49 – Sentir et aimer le Dieu de la Beauté et du Bien dans le laid et dans le mal, et en même temps vouloir, dans un amour total, le guérir de sa laideur et de son mal, telle est la vraie vertu et la véritable moralité.

Tu as une question ?

Comment coopérer à la guérison du mal et de la laideur que l’on voit partout ?... Aimer ? Quel est le pouvoir de l’amour ? Et comment un phénomène de conscience individuel peut-il agir sur le reste des hommes ?

Comment coopérer à la guérison du mal et de la laideur ?... On peut dire qu’il y a une sorte d’échelle hiérarchique de collaboration ou d’action ; une coopération négative et une coopération positive.

Pour commencer, il y a un moyen que l’on pourrait appeler négatif ; c’est celui que donnent les religions bouddhiques et similaires : ne pas voir. D’abord être dans un état de pureté et de beauté suffisant pour ne pas avoir la perception de la laideur et du mal – c’est comme quelque chose qui ne vous touche pas parce que cela n’existe pas en vous. Ça, c’est la perfection de la méthode négative.

Elle est très élémentaire : ne jamais remarquer le mal, ne jamais parler du mal qui est chez les autres, ne pas perpétuer les vibrations par l’observation, la critique, l’insistance sur le fait mauvais. C’est ce que le Bouddha enseignait : chaque fois que vous mentionnez un mal, vous l’aidez à se répandre. C’est en bordure du problème.

Pourtant, ce devrait être une règle très générale, mais ceux qui critiquent ont réponse à cela ; ils disent : «Si vous ne voyez pas le mal, vous ne pourrez jamais le guérir. Si vous laissez quelqu’un dans sa laideur, il n’en sortira jamais.» (Ce n’est pas exact, mais c’est comme cela qu’ils légitiment leur action.) Alors, dans cet aphorisme, Sri Aurobindo répond d’avance à ces objections : ce n’est pas par ignorance pu par inconscience ou par indifférence que vous ne voyez pas le mal – vous êtes capable de le voir et même de le sentir” mais vous refusez de collaborer à son expansion en lui donnant la force de votre remarque et l’appui de votre conscience. Et pour cela, il faut que vous soyez, vous-même, au-dessus de cette perception et de cette sensation ; il faut que vous puissiez voir le mal ou la laideur sans en souffrir, sans être choqué, sans être gêné. Vous le voyez d’une hauteur où ces choses n’existent pas, mais vous en avez la perception consciente – vous n’en êtes pas affecté, vous êtes libre. Ceci est un premier pas.

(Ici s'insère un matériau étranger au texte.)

(** * Motion cadence synchronisation engine of [src/frontend/app.js]

    A shallow embedding of the sensor part of the browser player:
    [handleAcceleration], [calculateSPM], [updateSongBpm] and
    [updateSyncDisplay], together with the globals they share
    ([normData], [intervalData], [spmHistory], [currentSongBpm]); then of
    the player page ([showLogin], [showApp], [apiGet], [apiSend],
    [checkSession], [transferPlayback], [playTrack]) and of the server's
    tokens and routes.

    JavaScript numbers are IEEE 754 binary64 values, so they are modelled by
    Rocq's primitive floats, whose operations round exactly as the engine's
    do.  Arrays are lists, oldest element first.  The DOM is a record with
    one field per element the code looks up. *)

From Stdlib Require Import String ZArith List Bool Lia Floats Uint63.
Import ListNotations.

(** ** JavaScript numbers *)

Module Js.

Local Open Scope float_scope.

(** An array length or a loop counter, as a number. *)
Definition of_nat (n : nat) : float :=
  PrimFloat.of_uint63 (Uint63.of_Z (Z.of_nat n)).

(** An integer as a number (used for integers below 2^53 only). *)
Definition of_Z (z : Z) : float :=
  if (z <? 0)%Z then - PrimFloat.of_uint63 (Uint63.of_Z (- z))
  else PrimFloat.of_uint63 (Uint63.of_Z z).

Definition is_nan (x : float) : bool := negb (x =? x).

(** [ToBoolean] on a number: [0], [-0] and [NaN] are falsy. *)
Definition truthy (x : float) : bool := negb (x =? 0) && negb (is_nan x).

(** [Math.abs]. *)
Definition Math_abs (x : float) : float := PrimFloat.abs x.

(** [Math.max] of two arguments: [NaN] if either is, and [+0] above [-0]. *)
Definition Math_max (a b : float) : float :=
  if is_nan a || is_nan b then nan
  else if a <? b then b
  else if b <? a then a
  else if get_sign a then b else a.

(** [Math.round]: the integer closest to [x], ties towards +infinity;
    [NaN], the infinities, the zeros and the integers are returned as they
    are, and a result of zero keeps the sign of [x].  A finite [x] is
    [(-1)^s * m * 2^e]; for [e < 0] the result is [floor (x + 1/2)]
    computed exactly on integers. *)
Definition Math_round (x : float) : float :=
  match Prim2SF x with
  | S754_finite s m e =>
      if (0 <=? e)%Z then x
      else
        let d := (2 ^ (- e))%Z in
        let num := if s then Z.neg m else Z.pos m in
        let n := ((2 * num + d) / (2 * d))%Z in
        if (n =? 0)%Z then (if s then neg_zero else zero) else of_Z n
  | _ => x
  end.
(** * A JWT analysis pipeline: lexical scanner, Base64URL codec, structural
    parser, semantic rule engine, signer and verifier.

    Shallow embedding of the Python sources under [app/analyzer/] and the
    properties stated for them.

    Conventions of the embedding.
    - A Python [str] is the list of the bytes of its UTF-8 encoding
      ([str := list ascii]); [s.encode('utf-8')] is then the identity and
      [b.decode('utf-8')] is the well-formedness check [utf8_valid].
    - A raised exception is a value of [exn]; a function that may raise
      returns [res A := Ok a | Raise e].
    - [int(time.time())] is the explicit argument [t_actual].
    - Floating-point numbers and the keyed hash are not interpreted: they are
      variables of the sections, and [Instance] gives them values for the
      examples. *)

From Stdlib Require Import String Ascii List ZArith Lia Bool.
From Stdlib Require Decimal DecimalFacts DecimalPos DecimalZ DecimalString.
Import ListNotations.

Local Open Scope string_scope.
Local Open Scope list_scope.

(** ** Python strings *)

Definition str := list ascii.

Coercion list_ascii_of_string : string >-> list.

Definition str_eqb (a b : str) : bool :=
  if list_eq_dec ascii_dec a b then true else false.

(** The double quote and the backslash. *)
Definition quote : ascii := "034"%char.
Definition backslash : ascii := "092"%char.

(** The text after the character [c] when [t] starts with it. *)
Definition after (c : ascii) (t : str) : option str :=
  match t with
  | x :: r => if Ascii.eqb x c then Some r else None
  | [] => None
  end.

(** [c in chars] for a one-character string [c]. *)
Definition char_in (c : ascii) (chars : str) : bool :=
  existsb (Ascii.eqb c) chars.

(** [s.split(sep)] for a one-character separator. *)
Fixpoint split (sep : ascii) (s : str) : list str :=
  match s with
  | [] => [[]]
  | c :: rest =>
      if Ascii.eqb c sep then [] :: split sep rest
      else match split sep rest with
           | w :: ws => (c :: w) :: ws
           | [] => [[c]]
           end
  end.

(** [s.rstrip(c)]: every trailing [c] is removed. *)
Fixpoint rstrip (c : ascii) (s : str) : str :=
  match s with
  | [] => []
  | x :: rest =>
      match rstrip c rest with
      | [] => if Ascii.eqb x c then [] else [x]
      | r => x :: r
      end
  end.

(** [s.replace(a, b)] for one-character [a] and [b]. *)
Definition replace (a b : ascii) (s : str) : str :=
  map (fun c => if Ascii.eqb c a then b else c) s.

(** [c * n] *)
Definition str_repeat (c : ascii) (n : nat) : str := repeat c n.

(** [sep.join(parts)] *)
Fixpoint join (sep : str) (parts : list str) : str :=
  match parts with
  | [] => []
  | [p] => p
  | p :: ps => p ++ sep ++ join sep ps
  end.

(** ** Phase 1: the lexical scanner ([lexical_analyzer.py]) *)

Module Lexer.

Inductive state := q0 | q1 | q2 | q3 | q4 | q5 | qe.

(** The two keys of the inner dictionaries of [transitions]; the class
    ['other'] is [None]. *)
Inductive sym := b | d.

Definition b_chars : str :=
  "ABCDEFGHIJKLMNOPQRSTUVWXYZabcdefghijklmnopqrstuvwxyz0123456789-_".
Definition d_chars : str := ".".

Definition start_state : state := q0.

Definition is_final (q : state) : bool :=
  match q with q5 => true | _ => false end.

Definition transitions (q : state) (c : sym) : state :=
  match q, c with
  | q0, b => q1 | q0, d => qe
  | q1, b => q1 | q1, d => q2
  | q2, b => q3 | q2, d => qe
  | q3, b => q3 | q3, d => q4
  | q4, b => q5 | q4, d => qe
  | q5, b => q5 | q5, d => qe
  | qe, b => qe | qe, d => qe
  end.

Definition get_char_class (c : ascii) : option sym :=
  if char_in c b_chars then Some b
  else if char_in c d_chars then Some d
  else None.

(** The [for char in token] loop, started in [current_state]. *)
Fixpoint scan (current_state : state) (token : str) : state :=
  match token with
  | [] => current_state
  | char :: rest =>
      match get_char_class char with
      | None => qe                               (* break *)
      | Some cls => scan (transitions current_state cls) rest
      end
  end.

(** The dictionary returned by [analyze]; an absent key is [None]. *)
Record result := mkResult {
  valid : bool;
  tokens : list str;
  header : option str;
  payload : option str;
  signature : option str;
  error : option str
}.

Definition analyze (token : str) : result :=
  let current_state := scan start_state token in
  let isAccepted := is_final current_state in
  if isAccepted then
    let tokens := split "." token in
    {| valid := true;
       tokens := tokens;
       header := Some (nth 0 tokens []);
       payload := Some (nth 1 tokens []);
       signature := Some (nth 2 tokens []);
       error := None |}
  else
    {| valid := false;
       tokens := [];
       header := None; payload := None; signature := None;
       error := Some ("Invalid JWT format" : str) |}.

(** The alphabet of the specification: [[A-Za-z0-9-_]]. *)
Definition base64url_char (c : ascii) : Prop :=
  let n := nat_of_ascii c in
  (65 <= n <= 90) \/ (97 <= n <= 122) \/ (48 <= n <= 57) \/ n = 45 \/ n = 95.

(** A nonempty run of alphabet characters: the [B+] of the specification. *)
Definition segment (s : str) : Prop := s <> [] /\ Forall base64url_char s.

End Lexer.

(** ** Python exceptions *)

(** The exception classes the pipeline raises or meets. Every class but
    [TypeError], [KeyError], [RecursionError] and [JSONParseError] is a
    subclass of [ValueError] ([is_ValueError]). The semantic errors carry the claim they
    are about. *)
Inductive exn : Type :=
| TypeError
| KeyError
| RecursionError
| JSONParseError                       (* syntactic_analyzer.JSONParseError *)
| ValueError                           (* a plain ValueError *)
| BinasciiError                        (* base64.binascii.Error *)
| UnicodeDecodeError
| JSONDecodeError                      (* json.JSONDecodeError *)
| SyntaxValidationError                (* ValueError("Validación sintáctica fallida: ...") *)
| UnsupportedAlgorithm                 (* ValueError("Algoritmo no soportado: ...") *)
| UnicodeEncodeError
| MissingClaimError (claim : str)
| InvalidDataTypeError (claim : str)
| InvalidValueError (claim : str)
| ExpirationDateError
| NotActiveTokenError.

Definition is_ValueError (e : exn) : bool :=
  match e with
  | TypeError | KeyError | RecursionError | JSONParseError => false
  | _ => true
  end.

Inductive res (A : Type) : Type :=
| Ok (a : A)
| Raise (e : exn).
Arguments Ok {A} a.
Arguments Raise {A} e.

Definition bind {A B} (r : res A) (k : A -> res B) : res B :=
  match r with
  | Ok a => k a
  | Raise e => Raise e
  end.

Notation "'do' x <- r ; k" := (bind r (fun x => k))
  (at level 10, x name, r at level 100, k at level 200).
Notation "'do' ' p <- r ; k" := (bind r (fun p => k))
  (at level 10, p strict pattern, r at level 100, k at level 200).

(** ** UTF-8 text *)

Module Utf8.

Definition in_range (lo hi : nat) (c : ascii) : bool :=
  ((lo <=? nat_of_ascii c) && (nat_of_ascii c <=? hi))%nat.

Definition is_ascii (c : ascii) : bool := in_range 0 127 c.

(** A continuation byte [10xxxxxx]. *)
Definition cont (c : ascii) : bool := in_range 128 191 c.

(** [bytes.decode('utf-8')] succeeds: the bytes are well-formed UTF-8
    (Unicode, table 3-7: shortest forms only, no surrogate, at most
    U+10FFFF). *)
Fixpoint utf8_valid (bs : list ascii) : bool :=
  match bs with
  | [] => true
  | b0 :: r0 =>
      if is_ascii b0 then utf8_valid r0
      else match r0 with
      | [] => false
      | b1 :: r1 =>
          if in_range 194 223 b0 then cont b1 && utf8_valid r1
          else match r1 with
          | [] => false
          | b2 :: r2 =>
              if in_range 224 239 b0 then
                (if in_range 224 224 b0 then in_range 160 191 b1
                 else if in_range 237 237 b0 then in_range 128 159 b1
                 else cont b1)
                && cont b2 && utf8_valid r2
              else match r2 with
              | [] => false
              | b3 :: r3 =>
                  in_range 240 244 b0
                  && (if in_range 240 240 b0 then in_range 144 191 b1
                      else if in_range 244 244 b0 then in_range 128 143 b1
                      else cont b1)
                  && cont b2 && cont b3 && utf8_valid r3
              end
          end
      end
  end.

Un deuxième pas, c’est d’être conscient positivement de la Bonté et de la Beauté suprêmes qui sont derrière toutes choses et qui supportent toutes choses, leur permettent d’exister. Quand vous Le voyez, vous êtes capable de Le percevoir derrière ce masque et cette déformation – même cette laideur, même cette méchanceté, même ce mal est un déguisement de Quelque chose qui est essentiellement beau ou bon, lumineux, pur.

Et alors vient la vraie collaboration, parce que, quand vous avez cette vision, cette perception, que vous vivez dans cette conscience, cela vous donne aussi le pouvoir de tirer Ça dans la manifestation, sur la terre, et de Le mettre en contact avec ce qui, pour le moment, déforme et déguise, de telle sorte que, petit à petit, cette déformation et ce déguisement sont transformés par l’influence de la Vérité qui est derrière. Ici, nous sommes tout en haut de l’échelle de la collaboration.

De cette façon, il n’est pas nécessaire de faire intervenir le principe d’amour dans l’explication. Mais si l’on veut connaître ou comprendre la nature de la Force ou de la Puissance qui permet et qui accomplit cette transformation (et surtout quand il s’agit du Mal, mais aussi de la laideur dans une certaine mesure), on voit que c’est évidemment l’Amour qui, de tous les pouvoirs, est le plus puissant, le plus intégral – intégral, en ce sens qu’il s’applique à tous les cas. Il est plus puissant même que le pouvoir de purification qui dissout les mauvaises volontés et est le maître en quelque sorte des forces adverses, mais qui n’a pas le pouvoir direct de transformation, parce que le pouvoir de purification dissout d’abord pour reformer après, il détruit une forme pour pouvoir en faire une meilleure, tandis que l’Amour n’a pas besoin de dissoudre pour transformer : il a le pouvoir direct de transformation. L’Amour est comme une flamme qui change ce qui est dur en une chose malléable et qui sublime même cette chose malléable en une sorte de vapeur purifiée – ça ne détruit pas : ça transforme.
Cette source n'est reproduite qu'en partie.